AIM OF THE EXERCISE =>
Verbatim output required. Print the data in full.

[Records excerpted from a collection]
····················
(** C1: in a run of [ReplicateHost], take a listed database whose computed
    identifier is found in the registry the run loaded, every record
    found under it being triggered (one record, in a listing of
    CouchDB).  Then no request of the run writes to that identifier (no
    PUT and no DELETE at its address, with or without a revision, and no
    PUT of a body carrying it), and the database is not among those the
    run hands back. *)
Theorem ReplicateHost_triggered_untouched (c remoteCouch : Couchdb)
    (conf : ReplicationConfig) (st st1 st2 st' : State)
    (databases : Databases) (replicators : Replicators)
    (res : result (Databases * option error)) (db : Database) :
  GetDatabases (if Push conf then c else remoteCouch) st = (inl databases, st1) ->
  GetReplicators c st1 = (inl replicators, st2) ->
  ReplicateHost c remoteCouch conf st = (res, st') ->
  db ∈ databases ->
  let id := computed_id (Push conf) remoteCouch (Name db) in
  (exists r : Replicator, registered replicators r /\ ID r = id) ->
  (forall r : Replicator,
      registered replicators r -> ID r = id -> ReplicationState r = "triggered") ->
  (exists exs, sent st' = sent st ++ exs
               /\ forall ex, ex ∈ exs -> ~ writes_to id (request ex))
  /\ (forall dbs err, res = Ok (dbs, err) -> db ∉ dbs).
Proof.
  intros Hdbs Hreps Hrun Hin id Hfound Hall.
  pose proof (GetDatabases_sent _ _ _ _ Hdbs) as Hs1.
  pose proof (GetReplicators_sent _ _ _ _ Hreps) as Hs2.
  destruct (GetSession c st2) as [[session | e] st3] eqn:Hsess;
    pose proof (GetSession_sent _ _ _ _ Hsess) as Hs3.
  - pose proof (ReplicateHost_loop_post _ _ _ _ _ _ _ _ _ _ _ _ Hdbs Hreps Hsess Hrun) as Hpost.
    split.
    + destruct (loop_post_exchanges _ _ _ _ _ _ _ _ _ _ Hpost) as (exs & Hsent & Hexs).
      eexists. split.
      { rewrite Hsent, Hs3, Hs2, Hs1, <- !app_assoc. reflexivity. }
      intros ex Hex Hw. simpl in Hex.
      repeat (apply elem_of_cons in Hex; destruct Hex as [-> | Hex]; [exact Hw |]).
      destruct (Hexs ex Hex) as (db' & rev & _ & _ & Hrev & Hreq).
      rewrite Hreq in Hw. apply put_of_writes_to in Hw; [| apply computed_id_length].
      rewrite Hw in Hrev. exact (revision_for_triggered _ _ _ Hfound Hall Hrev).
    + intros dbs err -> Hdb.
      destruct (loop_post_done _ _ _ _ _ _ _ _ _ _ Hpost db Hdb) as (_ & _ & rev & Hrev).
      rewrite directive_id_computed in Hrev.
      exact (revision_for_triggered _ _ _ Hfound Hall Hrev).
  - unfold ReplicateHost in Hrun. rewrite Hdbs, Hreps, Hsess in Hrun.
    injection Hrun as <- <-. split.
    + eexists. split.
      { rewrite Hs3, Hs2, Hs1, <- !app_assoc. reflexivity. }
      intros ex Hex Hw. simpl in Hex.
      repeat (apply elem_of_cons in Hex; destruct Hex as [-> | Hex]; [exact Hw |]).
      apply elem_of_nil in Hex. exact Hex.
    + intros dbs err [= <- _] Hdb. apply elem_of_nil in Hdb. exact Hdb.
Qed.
····················
RESULT OF THIS EXERCISE =>
(** C1: in a run of [ReplicateHost], take a listed database whose computed
    identifier is found in the registry the run loaded, every record
    found under it being triggered (one record, in a listing of
    CouchDB).  Then no request of the run writes to that identifier (no
    PUT and no DELETE at its address, with or without a revision, and no
    PUT of a body carrying it), and the database is not among those the
    run hands back. *)
Theorem ReplicateHost_triggered_untouched (c remoteCouch : Couchdb)
    (conf : ReplicationConfig) (st st1 st2 st' : State)
    (databases : Databases) (replicators : Replicators)
    (res : result (Databases * option error)) (db : Database) :
  GetDatabases (if Push conf then c else remoteCouch) st = (inl databases, st1) ->
  GetReplicators c st1 = (inl replicators, st2) ->
  ReplicateHost c remoteCouch conf st = (res, st') ->
  db ∈ databases ->
  let id := computed_id (Push conf) remoteCouch (Name db) in
  (exists r : Replicator, registered replicators r /\ ID r = id) ->
  (forall r : Replicator,
      registered replicators r -> ID r = id -> ReplicationState r = "triggered") ->
  (exists exs, sent st' = sent st ++ exs
               /\ forall ex, ex ∈ exs -> ~ writes_to id (request ex))
  /\ (forall dbs err, res = Ok (dbs, err) -> db ∉ dbs).
Proof.
  intros Hdbs Hreps Hrun Hin id Hfound Hall.
  pose proof (GetDatabases_sent _ _ _ _ Hdbs) as Hs1.
  pose proof (GetReplicators_sent _ _ _ _ Hreps) as Hs2.
  destruct (GetSession c st2) as [[session | e] st3] eqn:Hsess;
    pose proof (GetSession_sent _ _ _ _ Hsess) as Hs3.
  - pose proof (ReplicateHost_loop_post _ _ _ _ _ _ _ _ _ _ _ _ Hdbs Hreps Hsess Hrun) as Hpost.
    split.
    + destruct (loop_post_exchanges _ _ _ _ _ _ _ _ _ _ Hpost) as (exs & Hsent & Hexs).
      eexists. split.
      { rewrite Hsent, Hs3, Hs2, Hs1, <- !app_assoc. reflexivity. }
      intros ex Hex Hw. simpl in Hex.
      repeat (apply elem_of_cons in Hex; destruct Hex as [-> | Hex]; [exact Hw |]).
      destruct (Hexs ex Hex) as (db' & rev & _ & _ & Hrev & Hreq).
      rewrite Hreq in Hw. apply put_of_writes_to in Hw; [| apply computed_id_length].
      rewrite Hw in Hrev. exact (revision_for_triggered _ _ _ Hfound Hall Hrev).
    + intros dbs err -> Hdb.
      destruct (loop_post_done _ _ _ _ _ _ _ _ _ _ Hpost db Hdb) as (_ & _ & rev & Hrev).
      rewrite directive_id_computed in Hrev.
      exact (revision_for_triggered _ _ _ Hfound Hall Hrev).
  - unfold ReplicateHost in Hrun. rewrite Hdbs, Hreps, Hsess in Hrun.
    injection Hrun as <- <-. split.
    + eexists. split.
      { rewrite Hs3, Hs2, Hs1, <- !app_assoc. reflexivity. }
      intros ex Hex Hw. simpl in Hex.
      repeat (apply elem_of_cons in Hex; destruct Hex as [-> | Hex]; [exact Hw |]).
      apply elem_of_nil in Hex. exact Hex.
    + intros dbs err [= <- _] Hdb. apply elem_of_nil in Hdb. exact Hdb.
Qed.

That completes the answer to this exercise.